Possible mechanism for the gastro-intestinal adverse effects upon topical application of Prostaglandin F₂α analogs.

Prostaglandin F(2)α analogs (PGAs), including latanoprost, travoprost and bimatoprost, the first choice for the pharmaceutical treatment of glaucoma, are gaining more attention on their systemic side effects in recent years. The gastro-intestinal effects are among the most reported adverse effects upon topical application of PGAs. Yet, the underlying mechanism remains to be unknown. In the current study, we performed a molecular genetic analysis on the patient reported by Yu et al. (BMJ Case Rep, 2009), who developed nausea, vomiting and diarrhea after topical application of travoprost and latanoprost, but not bimatoprost, and then speculated that the mechanism underlying the gastro-intestinal distress secondary to PGA topical application should be attributed to their stimulation of smooth muscles of the gastric and intestinal tract via prostanoid receptors.
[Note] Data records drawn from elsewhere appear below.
(* ===== verification/Wire.v ===== *)
(** * Sockets that carry messages

    [tokio_util]'s [Framed] transport with the length-delimited codec, which the protocol
    selection and the secio handshake use: an interface at the level of its sink and stream,
    the [await]s on it, and a reference socket. *)

From Stdlib Require Import ZArith Lia Bool.
From stdpp Require Import base list.
From S2P Require Import Prelude.

Open Scope Z_scope.

(** [Framed<T, LengthDelimitedCodec>]; [sk_sent] and [sk_incoming] are ghost: the messages it
    accepted, and those it still will yield. *)
Class Socket (T IOE : Type) := {
  sk_poll_ready : T → T * Poll (IOE + unit);
  sk_start_send : T → bytes → T * (IOE + unit);
  sk_poll_flush : T → T * Poll (IOE + unit);
  sk_poll_close : T → T * Poll (IOE + unit);
  sk_poll_next : T → T * Poll (option (IOE + bytes));
  sk_sent : T → list bytes;
  sk_incoming : T → list bytes;
}.
#[global] Hint Mode Socket ! - : typeclass_instances.

(** Only [start_send] adds to what was sent, only [poll_next] takes from what comes in, and it
    takes the first message. *)
Class SocketLaws (T IOE : Type) `{K : Socket T IOE} : Prop := {
  sk_ready_view : ∀ t : T, sk_sent (sk_poll_ready t).1 = sk_sent t ∧
    sk_incoming (sk_poll_ready t).1 = sk_incoming t;
  sk_flush_view : ∀ t : T, sk_sent (sk_poll_flush t).1 = sk_sent t ∧
    sk_incoming (sk_poll_flush t).1 = sk_incoming t;
  sk_start_view : ∀ (t t' : T) m r, sk_start_send t m = (t', r) →
    sk_incoming t' = sk_incoming t ∧
    sk_sent t' = match r with inr _ => sk_sent t ++ [m] | inl _ => sk_sent t end;
  sk_next_view : ∀ (t t' : T) r, sk_poll_next t = (t', r) →
    sk_sent t' = sk_sent t ∧
    match r with
    | Ready (Some (inr m)) => sk_incoming t = m :: sk_incoming t'
    | _ => sk_incoming t' = sk_incoming t
    end;
}.

(** How an [async] function that was polled once without a result stands: it waits, or it
    returned an error. *)
Inductive Halt (E : Type) := Waits | Fails (e : E).
Arguments Waits {E}.
Arguments Fails {E} e.

Section Await.
Context {T IOE E : Type} `{K : Socket T IOE} (io : IOE → E).

(** [f(..).await?] *)
Definition await (p : T → T * Poll (IOE + unit)) : M T (Halt E) unit := λ t,
  match p t with
  | (t', Pending) => (t', RErr Waits)
  | (t', Ready (inl e)) => (t', RErr (Fails (io e)))
  | (t', Ready (inr _)) => (t', ROk tt)
  end.

(** [socket.send(m).await?]: ready, hand over, flush. *)
Definition send (m : bytes) : M T (Halt E) unit :=
  _ ← await sk_poll_ready;
  _ ← await (λ t, let '(t', r) := sk_start_send t m in (t', Ready r));
  await sk_poll_flush.

(** [socket.next().await.transpose()?] *)
Definition next : M T (Halt E) (option bytes) := λ t,
  match sk_poll_next t with
  | (t', Pending) => (t', RErr Waits)
  | (t', Ready None) => (t', ROk None)
  | (t', Ready (Some (inl e))) => (t', RErr (Fails (io e)))
  | (t', Ready (Some (inr m))) => (t', ROk (Some m))
  end.

End Await.

Section AwaitLaws.
Context {T IOE E : Type} `{SL : SocketLaws T IOE} (io : IOE → E).

Lemma send_view m (t t' : T) r : send io m t = (t', r) →
  sk_incoming t' = sk_incoming t ∧ (r = ROk tt → sk_sent t' = sk_sent t ++ [m]) ∧ r ≠ RPanic.
Proof.
  unfold send, await, mbind, M_bind. destruct (sk_ready_view t) as [R1 R2].
  destruct (sk_poll_ready t) as [t1 [[e|[]]|]]; cbn in R1, R2;
    [by intros [= <- <-]| |by intros [= <- <-]].
  destruct (sk_start_send t1 m) as [t2 r2] eqn:E2. apply sk_start_view in E2 as [S1 S2].
  destruct r2 as [e|[]]; [intros [= <- <-]; split_and!; [congruence|done|done]|].
  destruct (sk_flush_view t2) as [F1 F2].
  destruct (sk_poll_flush t2) as [t3 [[e|[]]|]]; cbn in F1, F2; intros [= <- <-]; split_and!;
    try done; try congruence.
Qed.

Lemma next_view (t t' : T) r : next io t = (t', r) →
  sk_sent t' = sk_sent t ∧
  (match r with ROk (Some m) => sk_incoming t = m :: sk_incoming t' | _ => sk_incoming t' = sk_incoming t end)
  ∧ r ≠ RPanic.
Proof.
  unfold next. destruct (sk_poll_next t) as [t1 p] eqn:E1. apply sk_next_view in E1 as [N1 N2].
  destruct p as [[[e|m]|]|]; intros [= <- <-]; done.
Qed.

End AwaitLaws.

(** ** A socket between two queues: always ready, ends or waits behind the incoming messages *)

Record Pipe := mkPipe { pp_sent : list bytes; pp_incoming : list bytes; pp_ended : bool }.

#[export] Instance Pipe_socket : Socket Pipe Empty_set := {
  sk_poll_ready t := (t, Ready (inr tt));
  sk_start_send t m := (mkPipe (pp_sent t ++ [m]) (pp_incoming t) (pp_ended t), inr tt);
  sk_poll_flush t := (t, Ready (inr tt));
  sk_poll_close t := (t, Ready (inr tt));
  sk_poll_next t :=
    match pp_incoming t with
    | m :: ms => (mkPipe (pp_sent t) ms (pp_ended t), Ready (Some (inr m)))
    | [] => (t, if pp_ended t then Ready None else Pending)
    end;
  sk_sent := pp_sent;
  sk_incoming := pp_incoming;
}.

#[export] Instance Pipe_laws : SocketLaws Pipe Empty_set.
Proof.
  split; [done|done| |].
  - intros t t' m r [= <- <-]. done.
  - intros [s [|m ms] [] ] t' r; cbn; intros [= <- <-]; done.
Qed.

Lemma pipe_send {E} (io : Empty_set → E) m s i b :
  send io m (mkPipe s i b) = (mkPipe (s ++ [m]) i b, ROk tt).
Proof. done. Qed.

Lemma pipe_next {E} (io : Empty_set → E) m s i b :
  next io (mkPipe s (m :: i) b) = (mkPipe s i b, ROk (Some m)).
Proof. done. Qed.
We postulate that the diversified receptor selectivity of various PGAs might mediate their diversified gastro-intestinal effects. To further verificate the speculation, other three glaucoma patients who exhibited different gastro-intestinal responses to different PGA medications were enrolled. The results suggested that the relative expression level of FP receptor, versus EP receptors, might be associated with the severity of gastro-intestinal effects incurred by PGAs. Owing to the differed expression levels of FP receptor, the responses of various patients to different PGAs can be variable.